About this exercise:
Below are the records; give again exactly the line with "Lemma calm_yields a", the line with "Proof. intros [->|", and each line that lies between them, and nothing besides.

── Working data

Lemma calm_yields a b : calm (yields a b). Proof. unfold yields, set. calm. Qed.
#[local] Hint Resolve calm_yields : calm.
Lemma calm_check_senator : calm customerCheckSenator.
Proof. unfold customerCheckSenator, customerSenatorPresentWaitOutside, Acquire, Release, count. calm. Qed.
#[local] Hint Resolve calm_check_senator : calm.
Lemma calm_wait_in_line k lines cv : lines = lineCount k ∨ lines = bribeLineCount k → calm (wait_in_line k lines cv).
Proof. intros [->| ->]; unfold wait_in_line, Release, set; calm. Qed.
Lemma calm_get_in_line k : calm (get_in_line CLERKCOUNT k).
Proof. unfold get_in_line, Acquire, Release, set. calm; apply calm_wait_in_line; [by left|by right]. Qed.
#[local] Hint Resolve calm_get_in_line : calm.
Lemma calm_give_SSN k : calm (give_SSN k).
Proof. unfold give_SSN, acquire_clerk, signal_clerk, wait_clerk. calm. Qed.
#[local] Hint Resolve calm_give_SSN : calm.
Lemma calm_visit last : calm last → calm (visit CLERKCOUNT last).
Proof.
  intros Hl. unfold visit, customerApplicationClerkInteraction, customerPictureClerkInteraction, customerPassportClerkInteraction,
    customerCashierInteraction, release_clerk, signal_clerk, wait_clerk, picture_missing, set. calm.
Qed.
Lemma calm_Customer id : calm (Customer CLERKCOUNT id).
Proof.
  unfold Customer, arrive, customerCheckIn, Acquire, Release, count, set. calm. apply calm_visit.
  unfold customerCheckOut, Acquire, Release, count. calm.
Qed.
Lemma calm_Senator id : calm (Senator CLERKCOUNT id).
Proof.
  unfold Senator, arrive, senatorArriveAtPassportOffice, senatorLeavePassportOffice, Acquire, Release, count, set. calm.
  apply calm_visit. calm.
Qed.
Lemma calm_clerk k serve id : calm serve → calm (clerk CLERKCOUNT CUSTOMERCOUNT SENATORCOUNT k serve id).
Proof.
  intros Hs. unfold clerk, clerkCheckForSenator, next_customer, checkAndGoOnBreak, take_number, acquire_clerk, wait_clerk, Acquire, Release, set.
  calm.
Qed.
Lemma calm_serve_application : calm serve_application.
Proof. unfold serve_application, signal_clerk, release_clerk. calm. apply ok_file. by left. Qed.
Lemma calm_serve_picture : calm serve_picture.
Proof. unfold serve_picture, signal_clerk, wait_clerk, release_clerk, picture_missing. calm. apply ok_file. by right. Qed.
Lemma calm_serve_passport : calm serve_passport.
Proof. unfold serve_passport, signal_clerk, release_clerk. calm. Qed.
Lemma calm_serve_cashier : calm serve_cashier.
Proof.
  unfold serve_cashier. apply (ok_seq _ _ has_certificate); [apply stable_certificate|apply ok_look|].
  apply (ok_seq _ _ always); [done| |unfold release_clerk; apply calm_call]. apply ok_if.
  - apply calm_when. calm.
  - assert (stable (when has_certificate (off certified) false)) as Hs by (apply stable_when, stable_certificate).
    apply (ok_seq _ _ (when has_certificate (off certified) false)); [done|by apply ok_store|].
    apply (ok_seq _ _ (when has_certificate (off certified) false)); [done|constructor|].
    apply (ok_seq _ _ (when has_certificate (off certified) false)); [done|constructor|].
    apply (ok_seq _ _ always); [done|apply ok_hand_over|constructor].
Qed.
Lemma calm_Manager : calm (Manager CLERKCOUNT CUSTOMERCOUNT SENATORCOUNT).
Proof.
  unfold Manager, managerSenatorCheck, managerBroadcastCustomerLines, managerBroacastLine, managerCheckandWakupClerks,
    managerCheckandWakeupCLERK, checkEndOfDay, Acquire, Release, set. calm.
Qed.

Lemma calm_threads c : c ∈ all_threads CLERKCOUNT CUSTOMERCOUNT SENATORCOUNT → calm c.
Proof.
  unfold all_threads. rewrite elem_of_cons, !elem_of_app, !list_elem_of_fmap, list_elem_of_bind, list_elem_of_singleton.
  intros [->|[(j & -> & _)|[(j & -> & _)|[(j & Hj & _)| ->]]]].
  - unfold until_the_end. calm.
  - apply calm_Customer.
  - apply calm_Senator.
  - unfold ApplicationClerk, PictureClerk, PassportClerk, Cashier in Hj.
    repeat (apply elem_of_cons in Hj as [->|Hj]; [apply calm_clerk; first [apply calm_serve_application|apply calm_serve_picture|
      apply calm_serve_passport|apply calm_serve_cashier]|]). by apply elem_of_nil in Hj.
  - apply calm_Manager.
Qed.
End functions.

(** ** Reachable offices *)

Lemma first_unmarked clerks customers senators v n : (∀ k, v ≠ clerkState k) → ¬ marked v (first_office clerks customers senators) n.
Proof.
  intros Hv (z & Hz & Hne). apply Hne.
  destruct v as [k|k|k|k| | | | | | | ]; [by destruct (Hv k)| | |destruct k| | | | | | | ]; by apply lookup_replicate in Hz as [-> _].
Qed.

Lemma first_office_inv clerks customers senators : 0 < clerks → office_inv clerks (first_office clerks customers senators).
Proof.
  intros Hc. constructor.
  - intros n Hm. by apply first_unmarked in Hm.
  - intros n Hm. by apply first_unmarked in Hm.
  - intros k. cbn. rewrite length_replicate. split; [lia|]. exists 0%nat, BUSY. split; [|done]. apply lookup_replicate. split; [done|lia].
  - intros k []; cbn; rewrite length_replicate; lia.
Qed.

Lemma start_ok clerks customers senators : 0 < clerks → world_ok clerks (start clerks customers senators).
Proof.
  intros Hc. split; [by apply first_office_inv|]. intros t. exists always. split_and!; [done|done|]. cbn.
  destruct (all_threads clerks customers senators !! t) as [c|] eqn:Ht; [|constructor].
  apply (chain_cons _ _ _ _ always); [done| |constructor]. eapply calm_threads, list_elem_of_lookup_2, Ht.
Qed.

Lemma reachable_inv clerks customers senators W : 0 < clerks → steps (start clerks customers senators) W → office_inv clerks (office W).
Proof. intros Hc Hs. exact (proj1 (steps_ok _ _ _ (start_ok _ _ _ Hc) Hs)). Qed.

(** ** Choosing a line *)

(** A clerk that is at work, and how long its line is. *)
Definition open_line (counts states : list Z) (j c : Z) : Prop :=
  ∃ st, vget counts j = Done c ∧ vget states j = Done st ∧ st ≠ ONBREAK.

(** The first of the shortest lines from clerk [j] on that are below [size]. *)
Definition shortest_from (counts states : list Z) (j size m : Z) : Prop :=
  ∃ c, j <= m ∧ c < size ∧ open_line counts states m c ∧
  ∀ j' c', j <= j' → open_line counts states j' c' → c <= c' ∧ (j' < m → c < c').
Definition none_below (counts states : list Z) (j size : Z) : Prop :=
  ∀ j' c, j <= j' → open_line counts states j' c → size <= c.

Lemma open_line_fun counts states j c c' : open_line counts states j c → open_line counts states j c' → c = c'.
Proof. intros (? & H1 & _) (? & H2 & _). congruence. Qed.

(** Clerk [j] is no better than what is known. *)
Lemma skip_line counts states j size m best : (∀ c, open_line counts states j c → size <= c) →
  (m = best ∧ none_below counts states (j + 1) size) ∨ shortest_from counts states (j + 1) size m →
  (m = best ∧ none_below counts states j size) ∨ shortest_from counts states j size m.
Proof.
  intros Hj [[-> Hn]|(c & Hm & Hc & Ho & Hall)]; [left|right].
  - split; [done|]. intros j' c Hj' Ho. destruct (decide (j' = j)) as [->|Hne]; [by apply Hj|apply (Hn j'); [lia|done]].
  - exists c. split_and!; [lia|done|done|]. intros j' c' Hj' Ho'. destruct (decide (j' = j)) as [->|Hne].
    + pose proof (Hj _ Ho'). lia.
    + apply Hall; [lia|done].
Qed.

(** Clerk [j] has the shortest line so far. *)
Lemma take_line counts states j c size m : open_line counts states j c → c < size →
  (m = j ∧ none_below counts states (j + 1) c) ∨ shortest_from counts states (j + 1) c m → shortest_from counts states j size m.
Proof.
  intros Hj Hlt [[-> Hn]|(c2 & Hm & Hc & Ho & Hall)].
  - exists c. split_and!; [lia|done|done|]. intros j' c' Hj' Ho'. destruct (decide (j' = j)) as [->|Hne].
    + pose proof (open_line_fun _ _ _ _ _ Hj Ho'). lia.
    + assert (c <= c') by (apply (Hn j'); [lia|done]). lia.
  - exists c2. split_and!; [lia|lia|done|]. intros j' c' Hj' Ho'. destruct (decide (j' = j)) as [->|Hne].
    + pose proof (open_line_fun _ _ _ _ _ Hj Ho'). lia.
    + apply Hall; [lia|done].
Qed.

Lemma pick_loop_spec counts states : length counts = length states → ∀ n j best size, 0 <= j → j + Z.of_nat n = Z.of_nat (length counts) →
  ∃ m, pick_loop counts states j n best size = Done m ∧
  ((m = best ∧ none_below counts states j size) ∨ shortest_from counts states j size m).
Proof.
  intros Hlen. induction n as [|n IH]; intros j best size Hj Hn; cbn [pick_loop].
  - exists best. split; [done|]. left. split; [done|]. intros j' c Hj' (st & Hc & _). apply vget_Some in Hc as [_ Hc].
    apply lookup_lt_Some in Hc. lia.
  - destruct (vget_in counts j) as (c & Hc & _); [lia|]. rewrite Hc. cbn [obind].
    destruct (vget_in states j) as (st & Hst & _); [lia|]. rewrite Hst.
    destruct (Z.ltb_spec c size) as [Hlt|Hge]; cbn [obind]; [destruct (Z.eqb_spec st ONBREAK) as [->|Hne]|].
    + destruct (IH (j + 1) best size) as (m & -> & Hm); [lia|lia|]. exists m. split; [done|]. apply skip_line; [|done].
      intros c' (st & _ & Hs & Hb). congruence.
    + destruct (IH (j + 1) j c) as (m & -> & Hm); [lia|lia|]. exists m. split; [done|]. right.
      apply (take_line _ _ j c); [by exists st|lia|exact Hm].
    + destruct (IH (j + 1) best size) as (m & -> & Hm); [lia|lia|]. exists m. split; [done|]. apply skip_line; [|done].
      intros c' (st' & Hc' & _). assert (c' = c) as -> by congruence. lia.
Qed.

────
── Working data

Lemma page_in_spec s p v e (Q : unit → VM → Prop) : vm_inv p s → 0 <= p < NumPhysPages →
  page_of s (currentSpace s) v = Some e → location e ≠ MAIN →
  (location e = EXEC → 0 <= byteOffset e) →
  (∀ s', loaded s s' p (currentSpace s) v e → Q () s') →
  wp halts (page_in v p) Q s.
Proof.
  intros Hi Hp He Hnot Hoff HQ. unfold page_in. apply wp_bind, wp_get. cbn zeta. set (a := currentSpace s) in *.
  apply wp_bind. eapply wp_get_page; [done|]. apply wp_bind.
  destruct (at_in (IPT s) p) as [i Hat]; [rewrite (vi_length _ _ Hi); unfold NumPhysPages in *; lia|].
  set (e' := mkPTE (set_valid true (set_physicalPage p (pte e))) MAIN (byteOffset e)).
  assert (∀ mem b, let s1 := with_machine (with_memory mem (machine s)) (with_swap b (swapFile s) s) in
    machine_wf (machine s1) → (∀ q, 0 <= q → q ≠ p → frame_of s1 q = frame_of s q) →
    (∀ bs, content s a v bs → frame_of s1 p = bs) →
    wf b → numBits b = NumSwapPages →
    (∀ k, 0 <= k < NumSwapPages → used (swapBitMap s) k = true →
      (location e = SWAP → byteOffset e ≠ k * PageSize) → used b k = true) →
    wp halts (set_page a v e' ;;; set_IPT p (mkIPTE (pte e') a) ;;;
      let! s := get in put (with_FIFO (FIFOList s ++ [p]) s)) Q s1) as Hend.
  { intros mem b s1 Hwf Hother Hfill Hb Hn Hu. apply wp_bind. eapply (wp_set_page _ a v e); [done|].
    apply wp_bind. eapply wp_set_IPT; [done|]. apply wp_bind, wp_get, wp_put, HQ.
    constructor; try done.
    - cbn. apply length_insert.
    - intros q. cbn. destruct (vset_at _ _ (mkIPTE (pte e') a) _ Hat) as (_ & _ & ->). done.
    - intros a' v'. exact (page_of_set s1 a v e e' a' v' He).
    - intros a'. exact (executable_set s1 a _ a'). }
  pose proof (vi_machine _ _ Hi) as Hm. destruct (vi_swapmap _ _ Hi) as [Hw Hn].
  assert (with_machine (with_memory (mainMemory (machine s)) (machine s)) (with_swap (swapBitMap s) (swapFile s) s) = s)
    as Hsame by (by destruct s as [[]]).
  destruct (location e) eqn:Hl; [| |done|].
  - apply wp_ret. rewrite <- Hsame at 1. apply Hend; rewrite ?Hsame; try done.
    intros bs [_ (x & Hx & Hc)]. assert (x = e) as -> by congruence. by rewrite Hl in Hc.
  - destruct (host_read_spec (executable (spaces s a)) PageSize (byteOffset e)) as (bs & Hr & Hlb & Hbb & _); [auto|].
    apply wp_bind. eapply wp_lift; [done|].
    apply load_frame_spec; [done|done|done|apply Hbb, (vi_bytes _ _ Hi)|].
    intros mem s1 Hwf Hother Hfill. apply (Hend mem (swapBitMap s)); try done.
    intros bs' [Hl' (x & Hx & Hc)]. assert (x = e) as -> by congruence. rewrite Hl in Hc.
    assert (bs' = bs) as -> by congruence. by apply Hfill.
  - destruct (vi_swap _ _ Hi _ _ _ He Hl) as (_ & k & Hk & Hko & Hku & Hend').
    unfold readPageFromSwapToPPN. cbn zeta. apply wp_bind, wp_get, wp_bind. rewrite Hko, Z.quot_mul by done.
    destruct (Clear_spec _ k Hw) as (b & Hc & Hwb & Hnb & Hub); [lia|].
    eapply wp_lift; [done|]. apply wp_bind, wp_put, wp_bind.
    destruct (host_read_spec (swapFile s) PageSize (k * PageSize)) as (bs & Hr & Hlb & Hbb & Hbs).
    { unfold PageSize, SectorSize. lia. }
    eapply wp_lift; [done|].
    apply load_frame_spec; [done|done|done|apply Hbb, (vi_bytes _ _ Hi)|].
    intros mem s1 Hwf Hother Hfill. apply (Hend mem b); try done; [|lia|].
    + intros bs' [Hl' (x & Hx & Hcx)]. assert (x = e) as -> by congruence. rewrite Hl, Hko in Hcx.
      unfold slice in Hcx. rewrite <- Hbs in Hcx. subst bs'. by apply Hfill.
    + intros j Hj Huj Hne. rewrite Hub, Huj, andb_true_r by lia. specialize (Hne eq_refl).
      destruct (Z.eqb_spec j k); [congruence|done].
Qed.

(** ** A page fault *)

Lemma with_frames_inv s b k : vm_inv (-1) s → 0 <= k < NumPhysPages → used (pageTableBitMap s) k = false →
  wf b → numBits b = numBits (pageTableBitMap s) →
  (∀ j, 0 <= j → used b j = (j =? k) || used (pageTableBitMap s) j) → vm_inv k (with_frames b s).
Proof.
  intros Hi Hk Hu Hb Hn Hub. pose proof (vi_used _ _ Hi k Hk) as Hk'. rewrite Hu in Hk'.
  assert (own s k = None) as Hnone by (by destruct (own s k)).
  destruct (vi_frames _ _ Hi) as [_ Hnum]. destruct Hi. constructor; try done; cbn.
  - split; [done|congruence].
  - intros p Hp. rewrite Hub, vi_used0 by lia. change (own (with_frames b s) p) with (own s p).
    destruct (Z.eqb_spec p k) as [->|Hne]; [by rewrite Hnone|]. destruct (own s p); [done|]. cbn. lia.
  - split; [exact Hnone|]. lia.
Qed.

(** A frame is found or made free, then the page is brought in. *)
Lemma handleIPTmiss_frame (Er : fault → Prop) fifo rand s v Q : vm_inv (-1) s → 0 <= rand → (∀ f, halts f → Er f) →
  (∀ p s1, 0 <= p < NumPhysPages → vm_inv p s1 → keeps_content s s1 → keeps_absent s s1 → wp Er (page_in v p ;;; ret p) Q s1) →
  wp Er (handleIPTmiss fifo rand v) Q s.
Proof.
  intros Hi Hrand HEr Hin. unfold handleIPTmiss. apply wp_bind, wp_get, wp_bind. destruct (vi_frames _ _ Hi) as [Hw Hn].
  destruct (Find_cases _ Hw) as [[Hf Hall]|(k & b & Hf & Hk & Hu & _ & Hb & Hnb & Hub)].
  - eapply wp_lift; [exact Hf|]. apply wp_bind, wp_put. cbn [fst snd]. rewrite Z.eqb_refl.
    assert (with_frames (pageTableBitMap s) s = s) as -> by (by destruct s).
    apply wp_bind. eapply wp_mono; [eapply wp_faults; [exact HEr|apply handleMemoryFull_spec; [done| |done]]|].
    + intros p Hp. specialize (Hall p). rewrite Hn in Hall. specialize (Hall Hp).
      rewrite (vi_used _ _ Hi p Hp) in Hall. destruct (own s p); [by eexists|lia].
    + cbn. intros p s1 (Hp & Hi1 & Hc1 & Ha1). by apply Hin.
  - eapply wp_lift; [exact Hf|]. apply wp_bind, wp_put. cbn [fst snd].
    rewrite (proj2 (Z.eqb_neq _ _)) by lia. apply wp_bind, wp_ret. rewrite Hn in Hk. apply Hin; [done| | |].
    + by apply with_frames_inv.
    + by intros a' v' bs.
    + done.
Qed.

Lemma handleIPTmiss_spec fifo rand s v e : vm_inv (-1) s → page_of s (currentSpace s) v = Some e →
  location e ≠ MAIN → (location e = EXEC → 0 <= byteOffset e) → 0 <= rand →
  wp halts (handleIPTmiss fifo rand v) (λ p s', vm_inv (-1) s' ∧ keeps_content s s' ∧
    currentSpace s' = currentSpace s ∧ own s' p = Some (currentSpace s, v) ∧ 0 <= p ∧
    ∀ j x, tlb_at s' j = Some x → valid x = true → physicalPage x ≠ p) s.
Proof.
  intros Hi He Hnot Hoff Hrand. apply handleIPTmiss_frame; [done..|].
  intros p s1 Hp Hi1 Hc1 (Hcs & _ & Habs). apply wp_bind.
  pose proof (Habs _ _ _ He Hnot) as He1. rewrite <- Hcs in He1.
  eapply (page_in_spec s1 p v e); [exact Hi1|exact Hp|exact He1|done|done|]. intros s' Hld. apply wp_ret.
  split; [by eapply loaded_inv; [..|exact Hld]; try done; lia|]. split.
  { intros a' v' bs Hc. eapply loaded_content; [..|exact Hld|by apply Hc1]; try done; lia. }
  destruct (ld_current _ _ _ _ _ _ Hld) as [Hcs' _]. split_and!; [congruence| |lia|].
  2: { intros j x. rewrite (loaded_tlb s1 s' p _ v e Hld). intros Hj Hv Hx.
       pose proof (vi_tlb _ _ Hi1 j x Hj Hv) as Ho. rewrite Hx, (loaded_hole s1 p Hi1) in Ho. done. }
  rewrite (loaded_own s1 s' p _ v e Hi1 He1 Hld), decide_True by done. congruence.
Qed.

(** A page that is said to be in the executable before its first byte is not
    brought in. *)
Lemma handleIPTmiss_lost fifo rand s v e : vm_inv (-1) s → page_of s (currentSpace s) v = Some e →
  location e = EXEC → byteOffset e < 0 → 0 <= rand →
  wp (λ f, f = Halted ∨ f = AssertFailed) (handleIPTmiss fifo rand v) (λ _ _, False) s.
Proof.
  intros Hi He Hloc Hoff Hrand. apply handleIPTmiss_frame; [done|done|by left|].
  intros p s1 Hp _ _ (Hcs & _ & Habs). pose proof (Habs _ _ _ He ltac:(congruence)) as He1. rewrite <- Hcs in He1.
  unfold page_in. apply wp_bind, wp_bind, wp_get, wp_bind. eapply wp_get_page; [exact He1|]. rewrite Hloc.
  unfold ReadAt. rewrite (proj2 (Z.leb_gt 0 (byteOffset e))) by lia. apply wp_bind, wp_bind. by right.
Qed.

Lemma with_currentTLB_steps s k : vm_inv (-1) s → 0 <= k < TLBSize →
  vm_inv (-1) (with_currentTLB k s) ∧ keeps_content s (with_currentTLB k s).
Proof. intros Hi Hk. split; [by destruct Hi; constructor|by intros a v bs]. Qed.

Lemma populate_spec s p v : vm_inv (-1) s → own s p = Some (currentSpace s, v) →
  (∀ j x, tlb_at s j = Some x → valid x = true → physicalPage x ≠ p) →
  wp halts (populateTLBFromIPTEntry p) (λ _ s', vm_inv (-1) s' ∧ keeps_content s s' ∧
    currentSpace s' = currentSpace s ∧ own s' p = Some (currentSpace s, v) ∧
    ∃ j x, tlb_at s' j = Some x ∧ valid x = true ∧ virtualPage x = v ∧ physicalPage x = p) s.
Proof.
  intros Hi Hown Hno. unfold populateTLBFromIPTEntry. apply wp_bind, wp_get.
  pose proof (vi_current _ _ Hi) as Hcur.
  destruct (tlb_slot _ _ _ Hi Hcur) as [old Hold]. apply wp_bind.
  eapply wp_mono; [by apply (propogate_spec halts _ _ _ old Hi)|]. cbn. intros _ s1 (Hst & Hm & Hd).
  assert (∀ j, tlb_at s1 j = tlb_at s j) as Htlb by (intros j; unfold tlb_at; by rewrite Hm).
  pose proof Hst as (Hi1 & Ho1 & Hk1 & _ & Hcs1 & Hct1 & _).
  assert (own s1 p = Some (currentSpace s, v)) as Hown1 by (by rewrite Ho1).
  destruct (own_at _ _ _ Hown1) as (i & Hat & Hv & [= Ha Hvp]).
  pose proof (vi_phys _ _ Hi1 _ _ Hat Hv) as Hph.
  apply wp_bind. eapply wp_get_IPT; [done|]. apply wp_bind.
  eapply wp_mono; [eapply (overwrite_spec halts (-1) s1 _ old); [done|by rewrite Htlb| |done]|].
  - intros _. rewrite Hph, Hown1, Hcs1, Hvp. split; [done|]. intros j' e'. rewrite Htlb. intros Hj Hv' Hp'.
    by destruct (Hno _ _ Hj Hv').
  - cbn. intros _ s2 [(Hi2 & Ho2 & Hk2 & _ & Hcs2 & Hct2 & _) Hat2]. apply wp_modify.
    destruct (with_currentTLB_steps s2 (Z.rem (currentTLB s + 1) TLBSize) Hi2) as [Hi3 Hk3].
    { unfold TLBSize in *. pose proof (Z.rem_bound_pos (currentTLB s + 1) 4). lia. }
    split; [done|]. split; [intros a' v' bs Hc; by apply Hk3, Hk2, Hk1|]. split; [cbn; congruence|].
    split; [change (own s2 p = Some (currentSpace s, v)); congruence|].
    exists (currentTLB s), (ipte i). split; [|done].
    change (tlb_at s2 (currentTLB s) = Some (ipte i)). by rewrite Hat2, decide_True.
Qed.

────

Worked solution:
Lemma calm_yields a b : calm (yields a b). Proof. unfold yields, set. calm. Qed.
#[local] Hint Resolve calm_yields : calm.
Lemma calm_check_senator : calm customerCheckSenator.
Proof. unfold customerCheckSenator, customerSenatorPresentWaitOutside, Acquire, Release, count. calm. Qed.
#[local] Hint Resolve calm_check_senator : calm.
Lemma calm_wait_in_line k lines cv : lines = lineCount k ∨ lines = bribeLineCount k → calm (wait_in_line k lines cv).
Proof. intros [->| ->]; unfold wait_in_line, Release, set; calm. Qed.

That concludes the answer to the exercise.